Sexta Turma do Superior Tribunal de Justiça considerou que não é possível aplicar sanções de forma perpétua; homem foi flagrado tentando entrar no presídio com celulares

Pedro Prata

27 de novembro de 2019 | 13h31

A Sexta Turma do Superior Tribunal de Justiça considerou que não é possível aplicar sanções de forma perpétua, e restabeleceu a um pai o direito de visitar no presídio o filho que não via desde 2012. Naquele ano, ele foi flagrado tentando entrar na Penitenciária de Valparaíso com aparelhos celulares.

Por unanimidade, o colegiado deu provimento ao recurso do preso, Amauri Chiandotti Junior, mas reforçou que o pai poderá perder o direito caso volte a descumprir as regras do presídio.

A restrição foi inicialmente imposta depois que o senhor foi pego com quatro aparelhos celulares na sacola que ele utilizava para levar produtos ao filho.

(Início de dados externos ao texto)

(** In runs with such payloads, while no append is lost, replaying the files gives the store in memory, entry for entry
    and counter for counter; a lost append is healed by the next compaction that gets its
    snapshot in place, and by the next start. *)
Theorem replay_is_the_memory ls s d :
  run_of ls s -> recorded ls -> memory s = Some d ->
  ((forall m, Lost m ∉ ls) -> exact (promise_of ls) = true) /\
  (exact (promise_of ls) = true -> replay_store (directory s) = Ok d).
Proof.
  intros Hr Hrec Hd. split; [by apply exact_without_loss|]. intros He. pose proof (run_rel ls s Hr Hrec) as Hrel.
  rewrite (rel_saved _ _ Hrel). f_equal. apply (proj1 (run_exact ls) He). by rewrite (rel_live _ _ Hrel).
Qed.

(** With such payloads no sequence of failed writes and crashes leaves a directory that cannot be opened.  A
    start succeeds, nothing is in flight, each queue holds the jobs that were in flight in
    their delivery order and then the waiting ones, the dead letters are as they were, and the
    directory holds no journal any more. *)
Theorem every_start_succeeds ls s now :
  run_of ls s -> recorded ls -> clock_ok now ->
  exists d dir', load_store now SnapshotOk (λ _, None) (directory s) = (Ok d, dir') /\
    inflight d = ∅ /\ dlqs d = dlqs (saved (promise_of ls)) /\
    (forall t, ids (entry (queues d) t) =
       ids (entry (inflight (saved (promise_of ls))) t) ++ ids (entry (queues (saved (promise_of ls))) t)) /\
    replay_store dir' = Ok d /\ journals dir' = [].
Proof.
  intros Hr Hrec Hn. pose proof (run_rel ls s Hr Hrec) as Hrel. set (sv := saved (promise_of ls)).
  pose proof (load_ok now _ _ (rel_saved _ _ Hrel)) as Hok. destruct (load_store _ _ _ _) as [res dir'] eqn:Hload. simpl in Hok. subst res.
  destruct (load_effect _ _ _ _ _ _ _ Hn (rel_saved _ _ Hrel) (rel_wf _ _ Hrel) Hload) as [(_ & Hrep & Hgone) _].
  destruct (restore_spec payload_fits now sv Hn (rel_wf _ _ Hrel)) as (_ & _ & Hi & Hd & Hq).
  exists (restore now sv), dir'. split_and!; try done. by apply no_journals.
Qed.
Lemma publish_fans_out_witness :
  exists ok : string -> bool, ok "t::x" = true /\
    entry (queues (data (store (enqueue no_order at_uuid "t" Null (after_all two_subscribers))))) "t::x" =
      [] ++ (if bool_decide ("t::x" ∈ queues_of no_order "t" (after_all two_subscribers)) && ok "t::x" then [new_job "t::x" Null 5] else []).
Proof.
  destruct (publish_fans_out no_order data (QueueStoreLaws0 := shared_laws) at_uuid "t" Null (after_all two_subscribers) (λ ids, reflexivity _)) as (ok & Hok & Hq).
  exists ok. split; [|exact (Hq "t::x")]. apply Hok. intros s. cbn [q_enqueue SharedStore env_io at_uuid]. unfold Journal.enqueue, append_journal. by destruct (file_dir s).
Defined.

Lemma dlq_peek_is_a_page_witness :
  dlq_peek no_order "t" 1 2 (after_all two_subscribers) = to_value <$> take 2 (drop 1 ([] : list Job)).
Proof.
  destruct (dlq_peek_is_a_page no_order data (QueueStoreLaws0 := shared_laws) "t" 1 2 (after_all two_subscribers)) as [Hp _]; [lia|lia|by vm_compute|].
  exact Hp.
Defined.

End Sample.
End TopicProperties.
(** Between two checks a change of the registry, or a time limit, is waited for. *)
Fixpoint wait_for_function (fuel : nat) (fn ns : string) : Run W bool :=
  match fuel with
  | O => out_of_fuel
  | S fuel' =>
      check ← ask (function_available fn ns);
      match check with
      | Ok true => mret true
      | _ =>
          if hands_back_unavailable then
            again ← ask (function_available fn ns); mret (match again with Ok true => true | _ => false end)
          else wait_for_function fuel' fn ns
      end
  end.

Definition context_of (m : QueueMessage) : TraceContext :=
  let baggage := msg_baggage m ≫= scrub_relevance_tags in
  match msg_traceparent m, baggage with None, None => None | t, b => Some (t, b) end.

Definition namespace_of (m : QueueMessage) : string := default DEFAULT_NAMESPACE (msg_namespace m).

Definition invoke_message (m : QueueMessage) (attempt timeout : Z) : Run W (result (option Value) string) :=
  _ ← note (Invoked attempt (context_of m));
  ask (call_with_timeout (context_of m) (msg_function m) (msg_data m) timeout (namespace_of m)).

(** [while !wait_for_function(..).await {}]. *)
Fixpoint wait_until_back (fuel : nat) (fn ns : string) : Run W () :=
  match fuel with
  | O => out_of_fuel
  | S fuel' => back ← wait_for_function (S fuel') fn ns; if back : bool then mret () else wait_until_back fuel' fn ns
  end.

Definition too_many_restarts (m : QueueMessage) : string :=
  msg_function m +:+ " crossed more than " +:+ pretty MAX_RESTART_REDELIVERIES +:+ " engine restarts in one queue attempt".

(** [rounds] bounds the loop. *)
Fixpoint invoke_checkpointed_message_across_engine_restarts (fuel rounds : nat) (m : QueueMessage) (attempt timeout redeliveries : Z)
  : Run W (result (option Value) string) :=
  match rounds with
  | O => out_of_fuel
  | S rounds' =>
      epoch ← ask connection_epoch;
      match epoch with
      | Err er => mret (Err er)
      | Ok None => invoke_message m attempt timeout
      | Ok (Some baseline) =>
          _ ← note (Invoked attempt (context_of m));
          answer ← ask (call_until_lost baseline (context_of m) (msg_function m) (msg_data m) timeout (namespace_of m));
          match answer with
          | Some r => mret r
          | None =>
              if (MAX_RESTART_REDELIVERIES <=? redeliveries)%Z then mret (Err (too_many_restarts m))
              else
                _ ← wait_until_back fuel (msg_function m) (namespace_of m);
                invoke_checkpointed_message_across_engine_restarts fuel rounds' m attempt timeout (redeliveries + 1)
          end
      end
  end.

Homem não via o filho desde 2012. Foto: Pixabay/@Ichigo121212/Divulgação

O juiz entendeu que a medida foi adotada para garantir a segurança e a disciplina nos presídios, e negou o restabelecimento do direito.

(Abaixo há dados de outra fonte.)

(* ===== verification/QueueControl.v ===== *)
(** * Configuring the queue worker (queue/src/config.rs, runtime.rs)

    The worker's configuration ([QueueSettings]) and the runtime that keeps the consumers of its
    named queues in step with it ([Control]): [queue::define] changes one queue and writes the
    configuration, a configuration change applies a whole one, with or without another adapter;
    both put back what they had when a step fails.  The configuration worker and the adapters
    are the interface [Outside] over a world [W]; any of their calls may fail, and every write to the
    configuration worker, answered or not, is noted in a log.  [ControlRules]
    proves what the steps do to the runtime, [ControlProperties] that both operations commit or
    put back. *)

From Stdlib Require Import Ascii ZArith Lia.
From S2P Require Import Prelude Json Codec JsonText ConfigClient QueueStore QueueJournal QueueLife QueueAdapter QueueFunctions QueueRuntime.

(** ** The configuration *)

Module QueueSettings.
Import Settings.

Definition DEFAULT_ADAPTER : string := "builtin".
Definition DEFAULT_SUBSCRIBER_RETENTION_MS : Z := 30000.

Record AdapterEntry : Type := mk_adapter_entry {
  entry_name : string;
  entry_config : option Value;
}.

Inductive RunJobsIn : Type := Enqueuer | Worker.

Record QueueConfig : Type := mk_config {
  adapter : option AdapterEntry;
  queue_configs : gmap string FunctionQueueConfig;
  run_jobs_in : RunJobsIn;
  subscriber_retention_ms : Z;
}.

#[export] Instance FunctionQueueConfig_eq_dec : EqDecision FunctionQueueConfig.
Proof. solve_decision. Defined.
#[export] Instance RunJobsIn_eq_dec : EqDecision RunJobsIn.
Proof. solve_decision. Defined.

#[export] Instance AdapterEntry_codec : Codec AdapterEntry := {|
  to_value a := json_obj ([("name", Str (entry_name a))] ++ opt_field "config" id (entry_config a));
  from_value v := m ← strict ["name"; "config"] v; n ← req "name" as_str m; c ← opt "config" Some m; Some (mk_adapter_entry n c);
|}.

Definition is_enqueuer (r : RunJobsIn) : bool := match r with Enqueuer => true | Worker => false end.
Definition run_jobs_in_of_name (s : string) : option RunJobsIn :=
  if decide (s = "enqueuer") then Some Enqueuer else if decide (s = "worker") then Some Worker else None.
Definition run_jobs_in_name (r : RunJobsIn) : string := match r with Enqueuer => "enqueuer" | Worker => "worker" end.

#[export] Instance QueueConfig_codec : Codec QueueConfig := {|
  to_value c := json_obj (opt_field "adapter" to_value (adapter c)
    ++ [("queue_configs", enc_map to_value (queue_configs c))]
    ++ (if is_enqueuer (run_jobs_in c) then [] else [("run_jobs_in", Str (run_jobs_in_name (run_jobs_in c)))])
    ++ [("subscriber_retention_ms", enc_u (subscriber_retention_ms c))]);
  from_value v :=
    m ← strict ["adapter"; "queue_configs"; "run_jobs_in"; "subscriber_retention_ms"] v;
    a ← opt "adapter" from_value m; q ← dflt "queue_configs" (dec_map from_value) ∅ m;
    r ← dflt "run_jobs_in" (dec_variant run_jobs_in_of_name) Enqueuer m;
    t ← dflt "subscriber_retention_ms" (dec_u u64_max) DEFAULT_SUBSCRIBER_RETENTION_MS m;
    Some (mk_config a q r t);
|}.

Definition effective_adapter_name (c : QueueConfig) : string :=
  match adapter c with Some a => entry_name a | None => DEFAULT_ADAPTER end.

(** [adapter_identity_name]: the legacy names of the builtin adapter. *)
Definition adapter_identity_name (c : QueueConfig) : string :=
  let n := effective_adapter_name c in if bool_decide (n = "in_memory") || bool_decide (n = "file_based") then "builtin" else n.

(** The first queue, in the order of the names, that is not valid. *)
Fixpoint validate_queues (l : list (string * FunctionQueueConfig)) : result unit string :=
  match l with
  | [] => Ok tt
  | (name, c) :: rest => match Settings.validate c name with Err e => Err e | Ok _ => validate_queues rest end
  end.

Definition validate (c : QueueConfig) : result unit string :=
  match validate_queues (btree_iter (queue_configs c)) with
  | Err e => Err e
  | Ok _ =>
      if bool_decide (run_jobs_in c = Worker) && negb (bool_decide (effective_adapter_name c = "rabbitmq")) then
        Err ("run_jobs_in worker needs the rabbitmq adapter, not '" +:+ effective_adapter_name c +:+ "'")
      else Ok tt
  end.

(** [from_json]; the text of serde's error is left out. *)
Definition from_json (v : Value) : result QueueConfig string :=
  match from_value v with
  | None => Err "invalid queue configuration: "
  | Some c => match validate c with Err e => Err e | Ok _ => Ok c end
  end.

Definition adapter_config_value (c : QueueConfig) : option Value :=
  a ← adapter c; v ← entry_config a; if is_null v then None else Some v.

(** The file-backed configuration a fresh installation starts with. *)
Definition packaged_default (path : string) : QueueConfig :=
  mk_config (Some (mk_adapter_entry DEFAULT_ADAPTER
      (Some (json_obj [("store_method", Str "file_based"); ("file_path", Str path); ("save_interval_ms", enc_u 5000)]))))
    ∅ Enqueuer DEFAULT_SUBSCRIBER_RETENTION_MS.

(** [error.contains(p)]. *)
Fixpoint contains_str (p s : string) : bool :=
  starts_with p s || match s with EmptyString => false | String _ s' => contains_str p s' end.

(** [PartialEq]. *)
Definition entry_eqb (a b : AdapterEntry) : bool :=
  bool_decide (entry_name a = entry_name b) &&
  match entry_config a, entry_config b with Some x, Some y => value_eqb x y | None, None => true | _, _ => false end.

Definition config_eqb (a b : QueueConfig) : bool :=
  match adapter a, adapter b with Some x, Some y => entry_eqb x y | None, None => true | _, _ => false end &&
  bool_decide (queue_configs a = queue_configs b) && bool_decide (run_jobs_in a = run_jobs_in b) &&
  (subscriber_retention_ms a =? subscriber_retention_ms b)%Z.

Definition with_queue (queue : string) (c : FunctionQueueConfig) (q : QueueConfig) : QueueConfig :=
  mk_config (adapter q) (<[queue := c]> (queue_configs q)) (run_jobs_in q) (subscriber_retention_ms q).

End QueueSettings.

(** ** The runtime *)

Module Control.
Import Settings QueueSettings.

Abbreviation Error := string.
Abbreviation Definitions := (gmap string FunctionQueueConfig).

(** The bus, the entry's id, the generated schema, and the adapters, each known by a number. *)
Class Outside (W : Type) : Type := {
  bus : string -> Value -> W -> result Value Client.CallError * W;
  config_id : string;
  default_path : string;
  json_schema : Value;
  setup_function_queue : Z -> string -> FunctionQueueConfig -> W -> result unit Error * W;
  consume_function_queue : Z -> string -> Z -> W -> result unit Error * W;
  stop_function_queue_consumer : Z -> string -> W -> result unit Error * W;
  forget_function_queue : Z -> string -> W -> result unit Error * W;
  shutdown : Z -> W -> W;
  resubscribe_all : Z -> W -> W;
  is_finished : string -> W -> bool;
}.

(** A running consumer: its adapter and the settings it was started with. *)
Record ConsumerHandle : Type := mk_handle { h_adapter : Z; h_config : FunctionQueueConfig }.

(** A write asked of the configuration worker: the function, the configuration, and whether it was
    answered; one that was not may have been carried out all the same. *)
Record Written : Type := mk_written { w_function : string; w_config : QueueConfig; w_answered : bool }.

(** [config] is the live configuration, [written] the writes this runtime has asked for, newest
    last. *)
Record Runtime (W : Type) : Type := mk_runtime {
  config : QueueConfig;
  consumers : gmap string ConsumerHandle;
  current : Z;
  current_name : string;
  written : list Written;
  world : W;
}.
Arguments mk_runtime {W}.
Arguments config {W}.
Arguments consumers {W}.
Arguments current {W}.
Arguments current_name {W}.
Arguments written {W}.
Arguments world {W}.

Definition Ctl (W A : Type) : Type := Runtime W -> A * Runtime W.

Em análise de mandado de segurança, o Tribunal de Justiça de São Paulo manteve a decisão por considerar que a medida não era desproporcional, já que não impedia Armando de receber outras visitas que não a do pai.

Medida perpétua

O ministro relator do recurso, Rogerio Schietti Cruz, sustentou que a Lei de Execução Penal não prevê nenhuma hipótese de perda definitiva do direito de visita ao preso. E destacou o artigo 10, no qual é estabelecido que a assistência ao detento é dever do Estado e tem como objetivos prevenir o crime e orientar o retorno à convivência em sociedade.

O artigo 38 do Código Penal, por sua vez, assegura ao preso a conservação de todos os direitos não atingidos pela perda da liberdade, impondo-se às autoridades o respeito à sua integridade física e moral.

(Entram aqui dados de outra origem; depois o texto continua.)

Record inv (y : Sys) : Prop := {
  inv_text : text_ok (file y);
  inv_recs : Forall rec_ok (held (file y));
  inv_acked : kept (acked y) (on_disk y);
  inv_live : match live y with
             | Some s => good s /\ agrees (failed y) s (on_disk y) /\ kept (acked y) s
             | None => failed y = [] /\ Forall (λ s, s = on_disk y) (reads y)
             end;
}.

Lemma kept_apply i r s : kept i s -> kept i (apply r s).
Proof.
  intros Hk. unfold kept in *. pose proof (apply_committed_mono r s). destruct (apply_sets r s) as (_ & He & _).
  assert (dom (entries s) ⊆ dom (entries (apply r s))); [|set_solver]. rewrite He.
  destruct (rec_entry r); [rewrite dom_insert|]; set_solver.
Qed.

(** A write that was tried: what the file and the state became. *)
Lemma append_inv io r y s o res :
  inv y -> live y = Some s -> rec_ok r -> append_and_apply io r (mk_open (file y) s) = (res, o) ->
  text_ok (text o) /\ Forall rec_ok (held (text o)) /\
  replay (held (text o)) empty_session = (if is_ok res || stopped_whole io (file y) r then apply r (on_disk y) else on_disk y) /\
  session o = (if is_ok res then apply r s else s) /\
  (is_ok res = true -> from_option utf8_ok true (text o) = true).
Proof.
  intros [Ht Hr _ _] _ Hrec. unfold append_and_apply. cbn [Log.text Log.session].
  pose proof (append_record_spec io (file y) r Ht Hrec) as Ha. destruct (append_record io (file y) r) as [[[]|e] t'];
    destruct Ha as [Ha1 Ha2]; intros [= <- <-]; cbn [Log.text Log.session is_ok orb].
  - destruct Ha2 as [Hh Hu]. rewrite Hh. split_and!; [done|apply Forall_app; by split; [|apply Forall_singleton]| |done|done].
    by rewrite replay_app.
  - rewrite Ha2. split_and!; [done| | |done|done].
    + apply Forall_app. split; [done|]. destruct (stopped_whole _ _ _); [by apply Forall_singleton|constructor].
    + rewrite replay_app. by destruct (stopped_whole _ _ _).
Qed.

Lemma append_keeps_inv io r y s o res rd acked' :
  inv y -> live y = Some s -> rec_ok r -> append_and_apply io r (mk_open (file y) s) = (res, o) ->
  (if is_ok res then acked' ⊆ acked y ∪ (match r with RAppend e _ => {[ id e ]} | _ => ∅ end) else acked' ⊆ acked y) ->
  forall tr, inv (mk_sys (text o) (Some (session o)) rd (if is_ok res then failed y else failed y ++ torn io (file y) r) acked' tr).
Proof.
  intros Hi Hl Hr Hap Hack tr. destruct (append_inv io r y s o res Hi Hl Hr Hap) as (H1 & H2 & H3 & H4 & _).
  destruct Hi as [Ht Hrs Ha Hlive]. rewrite Hl in Hlive. destruct Hlive as (Hg & Hag & Hk).
  assert (forall z, kept (match r with RAppend e _ => {[ id e ]} | _ => ∅ end) (apply r z)) as Hnew.
  { intros z. unfold kept. destruct r; cbn [apply committed entries]; set_solver. }
  assert (forall a b z, kept a z -> kept b z -> kept (a ∪ b) z) as Hun by (unfold kept; set_solver).
  assert (forall a b z, a ⊆ b -> kept b z -> kept a z) as Hsub by (unfold kept; set_solver).
  split; cbn [file live failed acked]; [done|done| |]; unfold on_disk; cbn [file]; rewrite H3, ?H4; destruct res as [[]|x]; cbn [is_ok orb] in *.
  - eapply Hsub; [exact Hack|]. apply Hun; [by apply kept_apply|apply Hnew].
  - eapply Hsub; [exact Hack|]. destruct (stopped_whole io (file y) r); [by apply kept_apply|done].
  - split_and!; [by apply good_apply|by apply agrees_both|]. eapply Hsub; [exact Hack|]. apply Hun; [by apply kept_apply|apply Hnew].
  - split_and!; [done| |by eapply Hsub]. unfold torn. destruct (stopped_whole io (file y) r); [by apply agrees_torn|by rewrite app_nil_r].
Qed.

Lemma good_mutate w s : good s -> good (mutate w s).
Proof. intros [Hm He Hl Hc]. destruct w; by split. Qed.

Lemma resolve_id e x s e' : good s -> resolve_entry sid e x s = Ok e' -> id e' = id e.
Proof.
  intros Hg. unfold resolve_entry. destruct (entries s !! id e) as [e0|] eqn:He.
  - intros [= <-]. exact (proj1 (good_e s Hg _ _ He)).
  - destruct x; [destruct (parent_id e); [case_match|]; by intros [= <-]|]. intros [= <-]. by destruct e.
Qed.

Lemma step_legible y y' : step sid y y' -> legible y' -> legible y.
Proof.
  unfold legible. destruct 1; cbn [tried]; try done; [by intros [? _]%Forall_app|].
  destruct (decide_append sid e x s) as [[|[e' m']]|]; [done|by intros [? _]%Forall_app|done].
Qed.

O ministro ainda observou que o diretor do presídio negou a Armando ver o pai com base em uma portaria que instituiu o regimento interno padrão dos presídios e em resolução que trata do registro de visitantes que diz que ‘será permanentemente cancelado o registro do visitante quando praticar crime doloso na unidade’.

Dignidade da pessoa humana

Rogerio Schietti salientou que o pai do detento não apresentava condenação no crime de ‘facilitar a entrada de aparelho telefônico em estabelecimento prisional’, e que o princípio da razoabilidade não permite que o direito de visitar o filho seja restringido perpetuamente. Isso porque não há no Brasil sanções de caráter perpétuo. Privar, até o final da execução penal (de 2012 a 2031), o contato do preso com seu próprio genitor ofende o princípio da dignidade da pessoa encarcerada e prejudica os fins ressocializadores da pena”, disse o ministro.

Segundo o ministro relator, caberia ao juiz da vara de execuções penais delimitar período ‘razoável’ de duração para a punição administrativa, e diz que apenas a lei – e não uma resolução ou portaria – pode regular a exclusão de direitos do preso durante o cumprimento da pena.

Como não há previsão legal de tempo para a restrição ao direito de visita, Schietti adotou, por analogia, o prazo de reabilitação de dois anos que seria aplicável na hipótese de condenação do pai pelo crime do artigo 349-A do Código Penal – prazo há muito superado, já que a medida restritiva foi aplicada em 2012.